Several lawyers danced around the million-dollar mark.
That is big-time money for big-time legal efforts defending big-time clients with plenty at stake. The findings ended up toppling a national government. It doesn't get any bigger. Chief commission counsel Bernard Roy (a one-time principal secretary to Brian Mulroney) who is with Ogilvy Renault LLP in Montreal, topped the billings at $1.56 million.
Commission co-counsel Neil Finkelstein, of Blake Cassels & Graydon LLP in Toronto, billed $1.16 million. Commission associate counsel Guy Cournoyer was a stitch higher at $1.17 million. He worked unthinkable hours, and charged only $250 an hour.
Another 27 lawyers working for the commission charged a total of $4.1 million. Some worked weeks and months, others only a few days. Their rates varied greatly depending on experience and skills.
Pierre Fournier, who brought along two daughters, both lawyers, charged more than $700,000 in fees for representing former Public Works minister Alfonso Gagliano. They did a brilliant job, by all accounts.
Richard Auger of Edelson and Associates in Ottawa billed about $170,000 to represent Chuck Guité, the bureaucrat at the centre of the sponsorship program.
Guité faces fraud and conspiracy charges in May and has notified his lawyer that from now on he intends to represent himself in court. The government will no longer be paying legal fees.
The team of David Scott, Peter Doody and Jean-FranÃois Gallant, working for former Prime Minister Jean Chrétien, a star witness, had billed $550,971 by last fall. The final figure may be higher.

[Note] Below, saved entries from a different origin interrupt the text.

(** * schuko: tracer registry and root-tracer lifecycle

    A shallow embedding of the packages [tracing] (tracing/tracing.go) and
    [trace2go] (tracing/trace2go/root.go) of npillmayer/schuko.

    The Go code keeps its state in package-level variables and in heap
    objects reached through interface values.  Here that state is one
    record, [World], threaded through a state-and-panic monad [M]: a
    computation either returns a value together with the next world or
    panics (calling a method on a nil interface or a nil func).  The
    mutexes of the source are no-ops in this sequential model.

    What the types leave out: a [Configuration] is not nil and its
    [GetString] has no effect; an [io.Writer] passed to [SetOutput] is not
    nil; an adapter returns a tracer, never nil, and builds it anew on
    each call, as the factories of the repository do. *)

From Stdlib Require Import String Ascii.
From stdpp Require Import base option list gmap strings.

Open Scope string_scope.

(** ** package tracing: levels *)

(** [type TraceLevel uint8] with the three constants of the source. *)
Inductive TraceLevel := LevelError | LevelInfo | LevelDebug.

#[global] Instance TraceLevel_eq_dec : EqDecision TraceLevel.
Proof. solve_decision. Defined.

(** The numeric value of a level ([iota] order). *)
Definition level_num (l : TraceLevel) : nat :=
  match l with LevelError => 0 | LevelInfo => 1 | LevelDebug => 2 end.

(** [strings.ToLower], on the ASCII letters.  No other character lowers to
    one of the letters of "debug" or "error", and a string lowering to
    "info" yields the default level anyway, so [TraceLevelFromString] is
    not affected by the restriction. *)
Definition lower_ascii (c : ascii) : ascii :=
  let n := nat_of_ascii c in
  if (65 <=? n)%nat && (n <=? 90)%nat then ascii_of_nat (n + 32) else c.

Fixpoint ToLower (s : string) : string :=
  match s with
  | EmptyString => EmptyString
  | String c r => String (lower_ascii c) (ToLower r)
  end.

Definition TraceLevelFromString (sl : string) : TraceLevel :=
  let s := ToLower sl in
  if String.eqb s "debug" then LevelDebug
  else if String.eqb s "info" then LevelInfo
  else if String.eqb s "error" then LevelError
  else LevelInfo.

(** ** Writers and formatting *)

(** An [io.Writer]: the two process streams or a buffer of the client. *)
Inductive Writer := os_Stderr | os_Stdout | Buffer (id : nat).

#[global] Instance Writer_eq_dec : EqDecision Writer.
Proof. solve_decision. Defined.

(** A variadic argument of the [...f] functions. *)
Inductive Arg := AString (s : string) | ANat (n : nat).

Definition nl : string := String (ascii_of_nat 10) EmptyString.

Fixpoint has_percent (s : string) : bool :=
  match s with
  | EmptyString => false
  | String c r => if Ascii.eqb c "%"%char then true else has_percent r
  end.

(** The three emitting methods of interface [Trace]. *)
Inductive Method := MErrorf | MInfof | MDebugf.

Definition method_level (m : Method) : TraceLevel :=
  match m with MErrorf => LevelError | MInfof => LevelInfo | MDebugf => LevelDebug end.

(** ** Tracers, adapters, configuration *)

(** A [tracing.Trace] interface value: nil, the value type [noOpTrace{}],
    or a pointer to a tracer object. *)
Inductive Trace := Nil | noOpTrace | Ref (l : nat).

#[global] Instance Trace_eq_dec : EqDecision Trace.
Proof. solve_decision. Defined.

(** A [Trace] implementation supplied through an adapter (gologadapter,
    logrusadapter, the test tracers, ...): the level and writer of a new
    instance, what [SetTraceLevel] and [SetOutput] do to them, and the text
    an emitting method writes, if any. [GetTraceLevel] reads the level. *)
Record TraceImpl := {
  impl_level : TraceLevel;
  impl_out : Writer;
  impl_SetTraceLevel : TraceLevel -> TraceLevel -> TraceLevel;
  impl_SetOutput : Writer -> Writer -> Writer;
  impl_emit : Method -> TraceLevel -> string -> list Arg -> option string
}.

(** [type Adapter func() Trace].  The factories are the literal registered
    under "nop", the closure of [rootTracer.init], and the factories of
    adapter packages, which build a new instance per call. *)
Inductive AdapterFn :=
| NopAdapter
| BareAdapter
| ImplAdapter (c : TraceImpl).

(** An [Adapter] value may be nil. *)
Definition Adapter := option AdapterFn.

(** [schuko.Configuration], through the one method the core calls. *)
Definition Configuration := string -> string.

(** [testconfig.Conf] holding string values. *)
Definition Conf (m : gmap string string) : Configuration :=
  fun key => default "" (m !! key).

(** [type rootTracer struct]. *)
Record rootTracer := {
  rt_Trace : Trace;
  config : Configuration;
  prefixKey : string;
  optAdapterKey : string;
  adapter : Adapter;
  replaceChildren : bool
}.

(** Objects behind a [Ref]. *)
Inductive Obj :=
| BareBones (out : option Writer)
| RootTracer (r : rootTracer)
| Tracer (c : TraceImpl) (level : TraceLevel) (out : Writer).

(** [tracing.TraceSelector]: trace2go's selector or one of the client. *)
Inductive TraceSelector :=
| trace2goSelector
| UserSelector (sel : string -> Trace).

(** ** The world *)

Record World := {
  heap : list Obj;
  output : list (Writer * string);
  root : Trace;
  initRoot : bool;
  selectableTracers : gmap string Trace;
  selector : option TraceSelector;
  knownTraceAdapters : gmap string Adapter
}.

(** State at program start: the registry holds "nop" only. *)
Definition init_world : World := {|
  heap := [];
  output := [];
  root := Nil;
  initRoot := false;
  selectableTracers := ∅;
  selector := None;
  knownTraceAdapters := {[ "nop" := Some NopAdapter ]}
|}.

Definition set_heap (h : list Obj) (w : World) : World :=
  {| heap := h; output := output w; root := root w; initRoot := initRoot w;
     selectableTracers := selectableTracers w; selector := selector w;
     knownTraceAdapters := knownTraceAdapters w |}.

Definition set_output (o : list (Writer * string)) (w : World) : World :=
  {| heap := heap w; output := o; root := root w; initRoot := initRoot w;
     selectableTracers := selectableTracers w; selector := selector w;
     knownTraceAdapters := knownTraceAdapters w |}.

Definition set_root (t : Trace) (w : World) : World :=
  {| heap := heap w; output := output w; root := t; initRoot := initRoot w;
     selectableTracers := selectableTracers w; selector := selector w;
     knownTraceAdapters := knownTraceAdapters w |}.

Definition set_initRoot (b : bool) (w : World) : World :=
  {| heap := heap w; output := output w; root := root w; initRoot := b;
     selectableTracers := selectableTracers w; selector := selector w;
     knownTraceAdapters := knownTraceAdapters w |}.

Definition set_selectableTracers (m : gmap string Trace) (w : World) : World :=
  {| heap := heap w; output := output w; root := root w; initRoot := initRoot w;
     selectableTracers := m; selector := selector w;
     knownTraceAdapters := knownTraceAdapters w |}.

Definition set_selector (s : option TraceSelector) (w : World) : World :=
  {| heap := heap w; output := output w; root := root w; initRoot := initRoot w;
     selectableTracers := selectableTracers w; selector := s;
     knownTraceAdapters := knownTraceAdapters w |}.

Gomery was the best bargain of all. He collected his regular judge's salary of $224,200 a year from the Quebec Superior Court and was there every day of the inquiry.
The public was outraged that crooked advertising agencies had stolen $40 million from the sponsorship program and insisted the government go after that money.
So the government hired Montreal lawyer André Gauthier. Unfortunately, recovering filched funds is not always easy. Gauthier and his team did manage to get $1 million out of ad agency boss Paul Coffin, who admitted having taken $1.5 million. A deal was arranged with the courts and Coffin got to teach at McGill University as his punishment, until the outraged students stopped the scheme. But the government got a million dollars back.
As for Gauthier, he sent the government a bill for $1 million.
After that the government switched over to Sylvain Lussier to get back the remaining $39 million. Good luck, Lussier.
"Yes, I billed for close to a million," says one lawyer who was at the inquiry. "I am not ashamed. There were expenses. Lots. Trips to Ottawa and Montreal, hotels, meals, photocopies, documents, a full-time secretary handling the paperwork out of Ottawa.
"And remember all my billings went into the firm's account, and get split up by the partners," he says. "Who knows how much I'll get."
Twenty months at the inquiry cost him private clients' practice, he says, but then, he adds, he became a star in the firm.
On the one hand, he chuckles, he doesn't worry about having to chase the government as a deadbeat account. Then again, the government will get "half of it back in taxes" plus GST on his billing.
There is one bright side: the lawyers billed $996,000 in GST. The government will get all that.
Richard Cleroux is a freelance reporter and columnist on Parliament Hill.